Lemma reachable_insert (table : gmap Z PyDictEntry) (mask : Z)
    (slot slot' : Z) (ep ep' : PyDictEntry) :
  reachable table mask ep' slot' ->
  (forall m, slot_at mask (me_hash ep') m = slot ->
             passes table (me_key ep') slot -> me_key ep <> me_key ep') ->
  reachable (<[slot := ep]> table) mask ep' slot'.
Proof.
  intros (n & Hn & Hm) Hslot. exists n. split; [done|].
  intros m Hlt. apply passes_insert; [by apply Hm|].
  intros Heq. apply (Hslot m Heq). rewrite <- Heq. by apply Hm.
Qed.

(** Two slots never hold the same key. *)
Lemma table_wf_key_inj (mask : Z) (table : gmap Z PyDictEntry)
    (s1 s2 : Z) (e1 e2 : PyDictEntry) :
  table_wf mask table ->
  table !! s1 = Some e1 -> table !! s2 = Some e2 ->
  me_key e1 = me_key e2 -> s1 = s2.
Proof.
  intros Hwf H1 H2 Hk.
  assert (me_hash e1 = me_hash e2) as Hh.
  { rewrite (wf_hash _ _ Hwf _ _ H1), (wf_hash _ _ Hwf _ _ H2). by rewrite Hk. }
  destruct (wf_reach _ _ Hwf _ _ H1) as (n1 & Hn1 & Hm1).
  destruct (wf_reach _ _ Hwf _ _ H2) as (n2 & Hn2 & Hm2).
  destruct (Nat.lt_trichotomy n1 n2) as [Hlt|[->|Hlt]].
  - destruct (Hm2 n1 Hlt) as (ep & Hep & Hne).
    rewrite <- Hh, Hn1, H1 in Hep. by simplify_eq.
  - by rewrite <- Hn1, <- Hn2, Hh.
  - destruct (Hm1 n2 Hlt) as (ep & Hep & Hne).
    rewrite Hh, Hn2, H2 in Hep. by simplify_eq.
Qed.

(** A lookup of a key of the table stops at its slot. *)
Lemma lookup_present (mask : Z) (table : gmap Z PyDictEntry)
    (slot : Z) (ep : PyDictEntry) (n0 : nat) :
  table_wf mask table -> table !! slot = Some ep ->
  stops table (me_key ep) (slot_at mask (me_hash ep) n0) ->
  (forall m : nat, (m < n0)%nat ->
     passes table (me_key ep) (slot_at mask (me_hash ep) m)) ->
  slot_at mask (me_hash ep) n0 = slot.
Proof.
  intros Hwf Hep Hstop Hpass.
  destruct (wf_reach _ _ Hwf _ _ Hep) as (n & Hn & Hm).
  destruct (Nat.lt_trichotomy n n0) as [Hlt|[->|Hlt]]; [|done|].
  - destruct (Hpass n Hlt) as (ep' & Hep' & Hne).
    rewrite Hn, Hep in Hep'. by simplify_eq.
  - exfalso. eapply stops_not_passes; [done|]. by apply Hm.
Qed.

Lemma table_wf_update (mask : Z) (table : gmap Z PyDictEntry)
    (slot : Z) (ep : PyDictEntry) (value : option string) :
  table_wf mask table -> table !! slot = Some ep ->
  table_wf mask
    (<[slot := {| me_hash := me_hash ep; me_key := me_key ep;
                  me_value := value |}]> table).
Proof.
  intros Hwf Hep. split.
  - apply Hwf.
  - intros s e [[-> <-]|[_ He]]%lookup_insert_Some;
      by eapply (wf_dom _ _ Hwf).
  - intros s e [[-> <-]|[_ He]]%lookup_insert_Some; simpl;
      by eapply (wf_hash _ _ Hwf).
  - intros s e [[-> <-]|[Hs He]]%lookup_insert_Some.
    + destruct (wf_reach _ _ Hwf _ _ Hep) as (n & Hn & Hm).
      exists n. simpl. split; [done|]. intros m Hlt.
      apply passes_insert; [by apply Hm|].
      intros Heq. simpl. destruct (Hm m Hlt) as (ep' & Hep' & Hne).
      rewrite Heq, Hep in Hep'. by simplify_eq.
    + apply reachable_insert; [by eapply (wf_reach _ _ Hwf)|].
      intros m Hm (ep' & Hep' & Hne). simpl. by simplify_eq.
Qed.

Lemma table_wf_fill (mask : Z) (table : gmap Z PyDictEntry)
    (key : string) (value : option string) (n0 : nat) :
  let hash := string_hash key in
  let slot := slot_at mask hash n0 in
  table_wf mask table -> table !! slot = None ->
  (forall m : nat, (m < n0)%nat -> passes table key (slot_at mask hash m)) ->
  table_wf mask
    (<[slot := {| me_hash := hash; me_key := key; me_value := value |}]> table).
Proof.
  intros hash slot Hwf Hfree Hpass.
  assert (forall k s, passes table k s -> s <> slot) as Hocc.
  { intros k s (ep & Hep & _) ->. by rewrite Hfree in Hep. }
  split.
  - apply Hwf.
  - intros s e [[<- <-]|[_ He]]%lookup_insert_Some;
      [|by eapply (wf_dom _ _ Hwf)].
    destruct (wf_mask _ _ Hwf) as [k ->]. subst slot. unfold slot_at.
    rewrite land_mask.
    assert (0 < 2 ^ Z.of_nat k) as Hpos by (apply Z.pow_pos_nonneg; lia).
    pose proof (Z.mod_pos_bound
                  (probe (Z.land hash (2 ^ Z.of_nat k - 1)) hash n0) _ Hpos).
    lia.
  - intros s e [[<- <-]|[_ He]]%lookup_insert_Some; [done|].
    by eapply (wf_hash _ _ Hwf).
  - intros s e [[<- <-]|[Hs He]]%lookup_insert_Some.
    + exists n0. simpl. split; [done|]. intros m Hlt.
      apply passes_insert; [by apply Hpass|].
      intros Heq. exfalso. by apply (Hocc _ _ (Hpass m Hlt)).
    + apply reachable_insert; [by eapply (wf_reach _ _ Hwf)|].
      intros m Hm Hp. exfalso. by apply (Hocc _ _ Hp).
Qed.
(** One turn of the loop of [secStats]. *)
Definition secStats_step (acc : ProcessedPlantData * ProcessedPlantData)
    (d : ProcessedPlantData) : ProcessedPlantData * ProcessedPlantData :=
  let '(min, max) := acc in
  let min := if (sec d <? sec min)%float then d else min in
  let max := if (sec max <? sec d)%float then d else max in
  (min, max).

(** 4. The records of least and greatest SEC on the selected date; [None] is
    [null]. *)
Definition secStats (allData : list ProcessedPlantData) (selectedDate : JSValue)
  : option (ProcessedPlantData * ProcessedPlantData) :=
  if negb (truthy selectedDate) then None
  else
    let validData :=
      List.filter (fun d => (0 <? sec d)%float && strict_eq (date d) selectedDate) allData in
    match validData with
    | [] => None
    | first :: _ => Some (fold_left secStats_step validData (first, first))
    end.

Section Upload.

Variable tza : Z -> Z.

(** The selection made after a successful upload: the first date in sort
    order and the first plant recorded for it. *)
Definition autoSelect (processed : list ProcessedPlantData) (st : AppState)
  : completion AppState :=
  uniqueDates ← Array_sort compareDates (unique (map date processed));
  let firstDate := nth 0 uniqueDates JUndefined in
  let st := setSelectedDate firstDate st in
  let firstPlant :=
    match find (fun p => strict_eq (date p) firstDate) processed with
    | Some p => plantName p
    | None => JUndefined
    end in
  Normal (if truthy firstPlant then setSelectedPlantName firstPlant st else st).

(** [handleFileUpload]: [file] is [event.target.files?.[0]]. *)
Definition handleFileUpload (file : option File) (st : AppState) : AppState :=
  match file with
  | None => st
  | Some f =>
      match readDataFile tza f with
      | Reject => alert st
      | Resolve raw =>
          let processed := map processPlantData raw in
          let st := setAllData processed st in
          if (0 <? length processed)%nat then
            match autoSelect processed st with
            | Normal st' => st'
            | Throw => alert st
            end
          else st
      end
  end.
(** * Piecewise-linear approximation search of the GNA plugin

    A shallow embedding of
    [src/plugins/intel_gna/transformations/transpose_to_pwl.cpp]:
    [split_search], [pivot_search], [calculate_error_pct], [is_negative],
    [pwl_search], [get_exponent] and [transpose_to_pwl]; and, in the
    module [ov], of the class [ov::Shape] of the second source that the
    file holds.

    C++ [double] is the binary64 type [float] of the kernel; an exception
    is a value of [outcome]; the unbounded [while (true)] of [pivot_search]
    runs on fuel and answers [None] when the fuel is spent. *)

From Stdlib Require Import Reals Lra.
From Stdlib Require Import Floats ZArith List Bool Lia Arith Uint63 String.
Import ListNotations.

Local Open Scope float_scope.

(** ** Exceptions *)

(** The five [std::runtime_error]s the file throws, by message. *)
Inductive runtime_error : Type :=
| OutOfRange            (* "The value is out of range." *)
| PivotNotConverged     (* "Failed to converge in pivot_search!" *)
| PwlNotConverged       (* "Failed to converge in pwl_search!" *)
| ExponentsSize         (* "The size of exponents is more than 1." *)
| UnsupportedElement.   (* "The unsupported type of element." *)

Definition what (e : runtime_error) : string :=
  match e with
  | OutOfRange => "The value is out of range."
  | PivotNotConverged => "Failed to converge in pivot_search!"
  | PwlNotConverged => "Failed to converge in pwl_search!"
  | ExponentsSize => "The size of exponents is more than 1."
  | UnsupportedElement => "The unsupported type of element."
  end.

(** The error kinds of the specification, and the kind each message
    belongs to.  No message of the file stands for [InvalidDomain]. *)
Inductive error_kind : Type :=
| InvalidDomain | DomainError | UnsupportedType | NotConverged.

Definition kind_of (e : runtime_error) : error_kind :=
  match e with
  | OutOfRange => DomainError
  | PivotNotConverged | PwlNotConverged => NotConverged
  | ExponentsSize | UnsupportedElement => UnsupportedType
  end.

Inductive outcome (A : Type) : Type :=
| Returned (a : A)
| Thrown (e : runtime_error).
Arguments Returned {A} a.
Arguments Thrown {A} e.

Definition bind {A B : Type} (c : outcome A) (k : A -> outcome B) : outcome B :=
  match c with
  | Returned a => k a
  | Thrown e => Thrown e
  end.

Notation "'do' x <- c ; k" := (bind c (fun x => k))
  (at level 10, x pattern, c at level 100, k at level 200).

(** ** Numbers and vectors *)

(** [static_cast<double>] of a non-negative [int]. *)
Definition of_nat (n : nat) : float := of_uint63 (Uint63.of_Z (Z.of_nat n)).

(** [std::vector<double>::resize]: cut, or fill with zeros. *)
Definition resize (n : nat) (v : list float) : list float :=
  firstn n v ++ repeat 0 (n - List.length v).

(** [v[i]] of a [std::vector<double>] (0 stands for a read out of range,
    which the program never does). *)
Definition at1 (v : list float) (i : nat) : float := nth i v 0.

(** [v[i][j]] of a [std::vector<std::vector<double>>]. *)
Definition at2 (v : list (list float)) (i j : nat) : float :=
  at1 (nth i v []) j.

Fixpoint update_row (v : list (list float)) (i : nat)
    (f : list float -> list float) : list (list float) :=
  match v, i with
  | [], _ => []
  | r :: v', O => f r :: v'
  | r :: v', S i' => r :: update_row v' i' f
  end.

(** [v[i].resize(n)]. *)
Definition resize_row (v : list (list float)) (i n : nat) : list (list float) :=
  update_row v i (resize n).

(** [r.resize(j + 1); r[j] = x] on one row: the first [j] elements of
    [r], zeros where [r] is shorter, then [x]. *)
Fixpoint resize_put (r : list float) (j : nat) (x : float) : list float :=
  match j with
  | O => [x]
  | S j' =>
      match r with
      | [] => 0 :: resize_put [] j' x
      | y :: r' => y :: resize_put r' j' x
      end
  end.

(** [v[i].resize(j + 1); v[i][j] = x]. *)
Definition set2 (v : list (list float)) (i j : nat) (x : float)
    : list (list float) :=
  update_row v i (fun r => resize_put r j x).

(** ** Activations *)

(** The template argument [T]. *)
Inductive Activation : Type :=
| Sigmoid | Tanh | Exp | Power | PowerIE | Log | SoftSign.

Definition Activation_eqb (a b : Activation) : bool :=
  match a, b with
  | Sigmoid, Sigmoid | Tanh, Tanh | Exp, Exp | Power, Power
  | PowerIE, PowerIE | Log, Log | SoftSign, SoftSign => true
  | _, _ => false
  end.

Module details.

(** [details::Pwl]: one segment. *)
Record Pwl : Type := mkPwl { m : float; b : float; alpha : float }.

(** [details::Function<T>]: the members the file uses. *)
Record Function : Type := mkFunction {
  get_value : float -> float;
  first_derivative : float -> float;
  m_exponent : float
}.

(** Modelled from the spec: [details::max_iterations<T>()] of the header
    [transpose_to_pwl.hpp]; 5000 for Log, 2000 otherwise. *)
Definition max_iterations (T : Activation) : nat :=
  match T with Log => 5000 | _ => 2000 end.

(** Modelled from the spec: [details::max_segments_number<T>()] of the
    same header; 128 for every activation. *)
Definition max_segments_number (T : Activation) : nat := 128.

End details.

Import details.

(** [static constexpr double EXP_BREAK = 0.045], as the nearest double. *)
Definition EXP_BREAK : float := 0x1.70a3d70a3d70ap-5.

Definition get_break_bound (T : Activation) : float :=
  match T with Exp => EXP_BREAK | _ => 0 end.

Definition split_search (T : Activation) (lower_bound upper_bound : float) : bool :=
  if upper_bound <? lower_bound then false
  else
    let break_bound := get_break_bound T in
    match T with
    | Sigmoid | Tanh | SoftSign | Exp | Power =>
        (lower_bound <? break_bound) && (break_bound <? upper_bound)
    | _ => false
    end.

(** ** [pivot_search] *)

(** The locals of [pivot_search] that live across iterations of its
    [while (true)]. *)
Record pivot_state : Type := mkPivotState {
  v_j : nat;
  v_Delta : float;
  v_same_epsilon : bool;
  v_max_epsilon : float;
  v_t : list (list float);
  v_alpha : list (list float);
  v_epsilon : list (list float);
  v_d : list (list float)
}.

(** The default argument [threshold = 0.1], as the nearest double. *)
Definition default_threshold : float := 0x1.999999999999ap-4.

Section PivotSearch.
(** C1, amended. [build] does not look at the outcome of the build command:
    once that command has been run, whether it failed or not, the signer is
    invoked exactly when an artifact is found (the output path exists or the
    scan of [dist] is not empty) and the keystore file exists; with no
    artifact found no program is run after the build command; and the
    aligner is invoked exactly when the signer was invoked and exited with
    code zero. *)
Theorem chain_gated_by_artifact (h : Host) (self : ApkTool)
    (folder_path : string) (output_apk : option string) (force show_log : bool)
    (fs : gmap string string) :
  let fs1 := files_after_cmd h (build_cmd h self folder_path output_apk force) fs in
  let t := trace (build h self folder_path output_apk force show_log fs) in
  (signer_invoked self t <->
     exists apk_path,
       found_apk h folder_path output_apk fs1 = Some apk_path
       /\ exists_on_disk fs1 (keystore_path self))
  /\ (found_apk h folder_path output_apk fs1 = None -> runs t = [])
  /\ (aligner_invoked self t <->
        exists apk_path,
          found_apk h folder_path output_apk fs1 = Some apk_path
          /\ exists_on_disk fs1 (keystore_path self)
          /\ command_succeeds h (apksigner_cmd self apk_path) fs1).
Proof.
  intros fs1 t. unfold signer_invoked, aligner_invoked, command_succeeds, exists_on_disk.
  pose proof (build_runs h self folder_path output_apk force show_log fs) as Hruns.
  cbv zeta in Hruns. fold fs1 t in Hruns.
  setoid_rewrite in_runs. rewrite Hruns. clear Hruns.
  destruct (found_apk h folder_path output_apk fs1) as [found|].
  2: { repeat split; try done; intros (? & H); try done; by destruct H. }
  destruct (bool_decide (is_Some (fs1 !! keystore_path self))) eqn:Eks.
  - apply bool_decide_eq_true_1 in Eks.
    destruct (exit_zero h (apksigner_cmd self found) fs1) eqn:Ez.
    + repeat split; try done.
      * intros _. by exists found.
      * intros _. exists found. by left.
      * intros _. by exists found.
      * intros _. exists found. right. by left.
    + repeat split; try done.
      * intros _. by exists found.
      * intros _. exists found. by left.
      * intros [apk [Hin|[]]]. by apply apksigner_cmd_not_zipalign_cmd in Hin.
      * intros (apk & [= <-] & _ & Hz). congruence.
  - apply bool_decide_eq_false_1 in Eks.
    repeat split; try done.
    + intros [apk []].
    + intros (apk & _ & Hks). done.
    + intros [apk []].
    + intros (apk & _ & Hks & _). done.
Qed.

*What is needed:* Which lines run from the one holding "(slot : Z) (ep : PyDictEntry) (n0" through the one holding "table_wf mask table -> table !! slot = None" in the records above? Repeat them exactly, both included, and nothing more.

*Output:*
    (slot : Z) (ep : PyDictEntry) (n0 : nat) :
  table_wf mask table -> table !! slot = Some ep ->
  stops table (me_key ep) (slot_at mask (me_hash ep) n0) ->
  (forall m : nat, (m < n0)%nat ->
     passes table (me_key ep) (slot_at mask (me_hash ep) m)) ->
  slot_at mask (me_hash ep) n0 = slot.
Proof.
  intros Hwf Hep Hstop Hpass.
  destruct (wf_reach _ _ Hwf _ _ Hep) as (n & Hn & Hm).
  destruct (Nat.lt_trichotomy n n0) as [Hlt|[->|Hlt]]; [|done|].
  - destruct (Hpass n Hlt) as (ep' & Hep' & Hne).
    rewrite Hn, Hep in Hep'. by simplify_eq.
  - exfalso. eapply stops_not_passes; [done|]. by apply Hm.
Qed.

Lemma table_wf_update (mask : Z) (table : gmap Z PyDictEntry)
    (slot : Z) (ep : PyDictEntry) (value : option string) :
  table_wf mask table -> table !! slot = Some ep ->
  table_wf mask
    (<[slot := {| me_hash := me_hash ep; me_key := me_key ep;
                  me_value := value |}]> table).
Proof.
  intros Hwf Hep. split.
  - apply Hwf.
  - intros s e [[-> <-]|[_ He]]%lookup_insert_Some;
      by eapply (wf_dom _ _ Hwf).
  - intros s e [[-> <-]|[_ He]]%lookup_insert_Some; simpl;
      by eapply (wf_hash _ _ Hwf).
  - intros s e [[-> <-]|[Hs He]]%lookup_insert_Some.
    + destruct (wf_reach _ _ Hwf _ _ Hep) as (n & Hn & Hm).
      exists n. simpl. split; [done|]. intros m Hlt.
      apply passes_insert; [by apply Hm|].
      intros Heq. simpl. destruct (Hm m Hlt) as (ep' & Hep' & Hne).
      rewrite Heq, Hep in Hep'. by simplify_eq.
    + apply reachable_insert; [by eapply (wf_reach _ _ Hwf)|].
      intros m Hm (ep' & Hep' & Hne). simpl. by simplify_eq.
Qed.

Lemma table_wf_fill (mask : Z) (table : gmap Z PyDictEntry)
    (key : string) (value : option string) (n0 : nat) :
  let hash := string_hash key in
  let slot := slot_at mask hash n0 in
  table_wf mask table -> table !! slot = None ->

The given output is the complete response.